Input records:
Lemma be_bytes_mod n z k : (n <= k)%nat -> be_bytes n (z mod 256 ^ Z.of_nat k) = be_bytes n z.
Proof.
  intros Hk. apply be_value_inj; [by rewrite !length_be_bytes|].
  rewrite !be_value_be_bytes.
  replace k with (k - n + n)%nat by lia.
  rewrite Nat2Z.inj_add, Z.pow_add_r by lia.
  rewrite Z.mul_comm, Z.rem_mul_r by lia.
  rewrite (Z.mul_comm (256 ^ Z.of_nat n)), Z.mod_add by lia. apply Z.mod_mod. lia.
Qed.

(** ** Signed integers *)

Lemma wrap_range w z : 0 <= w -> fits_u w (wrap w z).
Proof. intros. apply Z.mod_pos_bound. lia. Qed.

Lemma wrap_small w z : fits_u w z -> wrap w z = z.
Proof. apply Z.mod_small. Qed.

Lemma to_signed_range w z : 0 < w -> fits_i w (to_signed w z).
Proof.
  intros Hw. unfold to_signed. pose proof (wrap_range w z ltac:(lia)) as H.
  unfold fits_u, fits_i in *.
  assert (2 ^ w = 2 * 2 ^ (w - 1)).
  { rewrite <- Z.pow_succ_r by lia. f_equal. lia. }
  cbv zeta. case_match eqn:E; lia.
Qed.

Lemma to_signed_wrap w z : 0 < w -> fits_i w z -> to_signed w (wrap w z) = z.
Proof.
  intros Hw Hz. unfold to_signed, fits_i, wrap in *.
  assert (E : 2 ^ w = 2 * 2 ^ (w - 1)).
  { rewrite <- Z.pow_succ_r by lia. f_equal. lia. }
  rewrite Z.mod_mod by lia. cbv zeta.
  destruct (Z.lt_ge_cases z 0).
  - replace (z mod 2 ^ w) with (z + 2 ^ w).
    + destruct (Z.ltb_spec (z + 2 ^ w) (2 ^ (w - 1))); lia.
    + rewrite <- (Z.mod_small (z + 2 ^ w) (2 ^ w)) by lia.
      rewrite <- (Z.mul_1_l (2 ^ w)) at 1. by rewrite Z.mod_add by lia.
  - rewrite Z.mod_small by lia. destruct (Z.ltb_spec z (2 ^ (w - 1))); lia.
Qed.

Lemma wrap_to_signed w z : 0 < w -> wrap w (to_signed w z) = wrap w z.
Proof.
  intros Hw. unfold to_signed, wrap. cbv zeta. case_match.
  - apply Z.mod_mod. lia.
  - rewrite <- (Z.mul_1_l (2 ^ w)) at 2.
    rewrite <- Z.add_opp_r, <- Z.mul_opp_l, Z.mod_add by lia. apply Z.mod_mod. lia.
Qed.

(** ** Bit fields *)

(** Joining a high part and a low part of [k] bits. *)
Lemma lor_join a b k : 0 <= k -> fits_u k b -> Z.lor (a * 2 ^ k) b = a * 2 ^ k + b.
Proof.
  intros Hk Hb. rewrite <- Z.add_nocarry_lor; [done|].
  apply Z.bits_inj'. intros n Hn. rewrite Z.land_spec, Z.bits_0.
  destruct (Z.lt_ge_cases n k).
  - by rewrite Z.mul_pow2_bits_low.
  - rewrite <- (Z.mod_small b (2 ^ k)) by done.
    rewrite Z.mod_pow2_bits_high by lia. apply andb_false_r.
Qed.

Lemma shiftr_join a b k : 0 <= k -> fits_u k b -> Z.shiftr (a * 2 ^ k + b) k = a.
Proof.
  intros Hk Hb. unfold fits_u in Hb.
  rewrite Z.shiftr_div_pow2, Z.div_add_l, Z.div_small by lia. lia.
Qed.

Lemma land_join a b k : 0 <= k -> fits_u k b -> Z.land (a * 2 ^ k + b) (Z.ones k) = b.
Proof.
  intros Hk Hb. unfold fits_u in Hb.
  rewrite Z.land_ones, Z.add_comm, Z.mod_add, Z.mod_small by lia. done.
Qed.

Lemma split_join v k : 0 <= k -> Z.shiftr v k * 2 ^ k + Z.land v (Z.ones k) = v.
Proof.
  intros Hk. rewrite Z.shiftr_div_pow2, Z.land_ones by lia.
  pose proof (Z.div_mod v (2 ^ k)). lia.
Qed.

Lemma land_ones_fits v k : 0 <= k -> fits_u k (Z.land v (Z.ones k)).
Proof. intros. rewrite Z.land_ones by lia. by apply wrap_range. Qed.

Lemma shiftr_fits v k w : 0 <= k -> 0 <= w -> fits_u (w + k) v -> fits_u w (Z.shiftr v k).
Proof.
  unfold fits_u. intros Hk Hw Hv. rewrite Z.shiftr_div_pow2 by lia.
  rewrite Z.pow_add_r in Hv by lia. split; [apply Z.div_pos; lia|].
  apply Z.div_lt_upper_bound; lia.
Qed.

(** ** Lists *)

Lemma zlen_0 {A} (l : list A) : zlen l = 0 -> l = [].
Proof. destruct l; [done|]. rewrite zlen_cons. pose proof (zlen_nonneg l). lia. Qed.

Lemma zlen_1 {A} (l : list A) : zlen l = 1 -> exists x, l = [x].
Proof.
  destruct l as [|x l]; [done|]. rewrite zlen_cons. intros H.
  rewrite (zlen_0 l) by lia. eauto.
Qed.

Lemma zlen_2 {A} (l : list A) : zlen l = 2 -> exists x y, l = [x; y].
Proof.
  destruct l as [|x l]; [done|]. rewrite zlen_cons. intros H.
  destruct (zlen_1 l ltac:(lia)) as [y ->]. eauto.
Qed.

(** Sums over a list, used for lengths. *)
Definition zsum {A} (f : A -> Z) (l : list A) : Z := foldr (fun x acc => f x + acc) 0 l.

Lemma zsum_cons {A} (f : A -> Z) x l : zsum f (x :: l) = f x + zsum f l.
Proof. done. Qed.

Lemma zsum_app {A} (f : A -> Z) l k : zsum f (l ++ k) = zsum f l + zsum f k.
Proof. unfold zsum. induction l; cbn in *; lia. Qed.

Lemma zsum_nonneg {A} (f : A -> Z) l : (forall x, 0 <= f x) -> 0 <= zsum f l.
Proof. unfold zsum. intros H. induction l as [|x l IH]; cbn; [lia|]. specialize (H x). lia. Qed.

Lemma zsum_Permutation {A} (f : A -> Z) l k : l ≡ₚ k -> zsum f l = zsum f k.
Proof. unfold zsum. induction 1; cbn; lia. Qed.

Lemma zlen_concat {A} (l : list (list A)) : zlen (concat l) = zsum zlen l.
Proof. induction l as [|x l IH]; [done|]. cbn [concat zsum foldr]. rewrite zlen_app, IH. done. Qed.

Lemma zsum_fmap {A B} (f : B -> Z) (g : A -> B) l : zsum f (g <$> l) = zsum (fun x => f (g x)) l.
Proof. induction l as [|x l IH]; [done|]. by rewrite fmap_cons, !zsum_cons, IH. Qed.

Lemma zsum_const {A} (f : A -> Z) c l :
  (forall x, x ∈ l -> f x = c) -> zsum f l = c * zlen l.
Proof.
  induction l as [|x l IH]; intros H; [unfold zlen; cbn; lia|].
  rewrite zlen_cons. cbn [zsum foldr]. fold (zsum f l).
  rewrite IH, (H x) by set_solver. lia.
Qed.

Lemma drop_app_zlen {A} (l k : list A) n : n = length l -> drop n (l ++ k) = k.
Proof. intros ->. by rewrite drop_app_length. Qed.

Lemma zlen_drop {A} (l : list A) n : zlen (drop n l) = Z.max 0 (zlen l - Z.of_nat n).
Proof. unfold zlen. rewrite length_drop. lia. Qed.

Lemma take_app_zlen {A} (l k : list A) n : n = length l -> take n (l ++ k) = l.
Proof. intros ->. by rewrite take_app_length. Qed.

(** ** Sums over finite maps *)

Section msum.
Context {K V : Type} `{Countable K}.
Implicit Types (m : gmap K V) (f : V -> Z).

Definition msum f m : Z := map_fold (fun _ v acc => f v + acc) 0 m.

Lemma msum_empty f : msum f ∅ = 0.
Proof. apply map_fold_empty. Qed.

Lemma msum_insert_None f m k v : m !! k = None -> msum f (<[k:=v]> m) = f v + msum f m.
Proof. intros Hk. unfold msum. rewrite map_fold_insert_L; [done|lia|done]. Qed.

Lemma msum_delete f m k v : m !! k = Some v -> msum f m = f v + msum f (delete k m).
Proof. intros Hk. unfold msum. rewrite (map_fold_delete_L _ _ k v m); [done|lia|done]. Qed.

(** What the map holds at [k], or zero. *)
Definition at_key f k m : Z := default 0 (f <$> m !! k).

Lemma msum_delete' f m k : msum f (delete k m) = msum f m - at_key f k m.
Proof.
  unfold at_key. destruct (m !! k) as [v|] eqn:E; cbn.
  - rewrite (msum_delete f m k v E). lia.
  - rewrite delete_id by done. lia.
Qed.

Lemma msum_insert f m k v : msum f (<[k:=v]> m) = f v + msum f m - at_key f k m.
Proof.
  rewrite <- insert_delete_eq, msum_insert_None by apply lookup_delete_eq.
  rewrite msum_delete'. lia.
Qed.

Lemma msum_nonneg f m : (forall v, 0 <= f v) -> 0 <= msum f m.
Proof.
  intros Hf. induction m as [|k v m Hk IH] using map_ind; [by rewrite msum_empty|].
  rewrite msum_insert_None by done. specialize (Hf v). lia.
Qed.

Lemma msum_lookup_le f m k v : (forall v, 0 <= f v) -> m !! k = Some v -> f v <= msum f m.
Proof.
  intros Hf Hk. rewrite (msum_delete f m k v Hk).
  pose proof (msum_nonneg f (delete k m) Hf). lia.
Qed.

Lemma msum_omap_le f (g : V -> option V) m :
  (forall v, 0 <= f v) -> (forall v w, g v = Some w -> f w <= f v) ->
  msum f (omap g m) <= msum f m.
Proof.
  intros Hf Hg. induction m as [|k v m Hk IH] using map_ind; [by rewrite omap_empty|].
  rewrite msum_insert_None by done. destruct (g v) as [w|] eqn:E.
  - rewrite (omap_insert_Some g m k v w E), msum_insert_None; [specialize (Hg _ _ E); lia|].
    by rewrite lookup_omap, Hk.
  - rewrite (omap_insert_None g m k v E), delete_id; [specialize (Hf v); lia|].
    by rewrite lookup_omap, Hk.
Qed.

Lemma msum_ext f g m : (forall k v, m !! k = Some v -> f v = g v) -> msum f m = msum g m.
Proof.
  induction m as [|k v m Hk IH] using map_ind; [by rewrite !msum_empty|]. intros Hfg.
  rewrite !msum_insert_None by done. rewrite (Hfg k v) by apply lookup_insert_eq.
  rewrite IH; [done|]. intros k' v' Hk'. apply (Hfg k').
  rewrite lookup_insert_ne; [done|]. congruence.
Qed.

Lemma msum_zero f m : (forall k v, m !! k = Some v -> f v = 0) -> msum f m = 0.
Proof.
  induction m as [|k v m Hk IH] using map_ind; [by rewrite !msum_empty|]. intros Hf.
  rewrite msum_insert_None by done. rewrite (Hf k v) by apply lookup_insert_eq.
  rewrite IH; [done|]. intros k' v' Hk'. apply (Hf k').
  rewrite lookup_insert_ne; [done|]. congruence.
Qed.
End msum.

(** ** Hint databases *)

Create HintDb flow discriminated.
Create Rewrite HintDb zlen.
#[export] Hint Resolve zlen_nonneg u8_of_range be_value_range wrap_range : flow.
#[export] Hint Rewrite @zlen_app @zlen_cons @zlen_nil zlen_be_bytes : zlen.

Exercise objective: In the records above, locate every line with the string "flow" and copy it.

Completed task:
Create HintDb flow discriminated.
#[export] Hint Resolve zlen_nonneg u8_of_range be_value_range wrap_range : flow.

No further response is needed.